Conner, now 25, is quick-witted and brilliant. I love our deep philosophical conversations, where I always learn something new. He now lives in Washington state, with his dad, which makes me so happy to have him close. Diagnosed with profound hearing loss at six months old, he received his first cochlear implant at 13 months and his second at age nine. Balance issues have been a constant challenge for him, perhaps more than the gradual vision loss. Now, at 25, he has about 5% of his peripheral vision and uses a cane to navigate. Despite all this, Conner is an avid reader, thanks to the Kindle app with magnification and inverted colors. As my firstborn, Conner has taught me more than I could have ever imagined about being a mother. I’m so blessed to have such an amazing son.
Dalton, our 16-year-old, also has Usher syndrome type 1b. He is incredibly thoughtful and caring, always quick to notice if something is bothering me and offering reassurance. He has a deep love for animals and is never far from one of our pets. Diagnosed at birth, Dalton was the youngest child at Seattle Children’s Hospital to receive bilateral cochlear implants at just six months old. His vision loss has been much slower than Conner’s, though he already has night blindness and some blind spots. He is quite the advocate for Usher syndrome and really enjoys talking with families and others to raise awareness. This year he’s starting Running Start (college in high school). Dalton, I’m so proud of you.
Reflections
It’s important to celebrate the good, but it’s just as important to acknowledge the challenges. This year has been nothing short of transformative for our family—with the divorce, selling our beloved ranch, and navigating many other changes. The past two years have been incredibly tough, with struggles that both the kids and I had to face together. However, once I made space for self-care, I was able to see the good in our lives, not just the obstacles. That’s what I’m celebrating today.
This isn’t the life journey I envisioned. My life is messy, and there are moments when I feel like I’ve hit rock bottom, but I wouldn’t trade it for anything. Advocacy helped me find my voice, and through that process, I discovered more about myself. By sharing our story, I’ve realized I can help others feel less alone, which brings me the most joy. Lately, I’ve been reframing my mindset from “Why is this happening to me/us?” to “Why is this life happening for me/us?”—fully embracing a more positive perspective.
On September 3, 2024, my memoir was published! Writing it has been a labor of love—both terrifying and exhilarating. It’s the culmination of my 25-year journey through grief, loss, and ultimately, self-discovery. Allowing myself to be vulnerable and honest about this path has been incredibly healing. I hope you’ll take a moment to read my story, whether through my memoir (I would appreciate you reading my book, writing a review, or sharing it with others) or my personal blogs.

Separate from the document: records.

(* ===== verification/Heap.v ===== *)
(** * Allocations that may fail

    The part of the allocator the data structures of this development use:
    whether the next allocations succeed, and how many blocks are in use. *)

From S2P Require Import Prelude.

(** The allocator: which of the next allocations fail, and the number of
    blocks in use. *)
Record heap := Heap { fails : list bool; live : Z }.

Definition malloc (hp : heap) : bool * heap :=
  match hp.(fails) with
  | true :: f => (false, Heap f hp.(live))
  | _ :: f => (true, Heap f (hp.(live) + 1))
  | [] => (true, Heap [] (hp.(live) + 1))
  end.

Definition free (hp : heap) : heap := Heap hp.(fails) (hp.(live) - 1).

Lemma malloc_facts hp ok hp' : malloc hp = (ok, hp') ->
  live hp' = live hp + (if ok then 1 else 0) /\ (fails hp = [] -> ok = true /\ fails hp' = []).
Proof.
  unfold malloc. destruct (fails hp) as [|[] f] eqn:E; intros [= <- <-]; cbn; (split; [lia|done]).
Qed.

Finally, I couldn’t have done any of this without my village—my USH/DeafBlind community. When I have tough days (and there are still many), I turn to my community for support, and they never let me down.
It’s funny how this past year brought about a lot of change that was hard. But, it has turned into a year filled with so much to be grateful for. I’m proud of our boys and who they’ve become. And I’m proud to be their mom.
So, this Saturday, I’ll be spending it with my friends, thinking of my kids, and appreciating the incredible Usher/DeafBlind community that surrounds us with love and support. Thank you to everyone who reads my blogs, supports my research, and picks up the phone when I need you.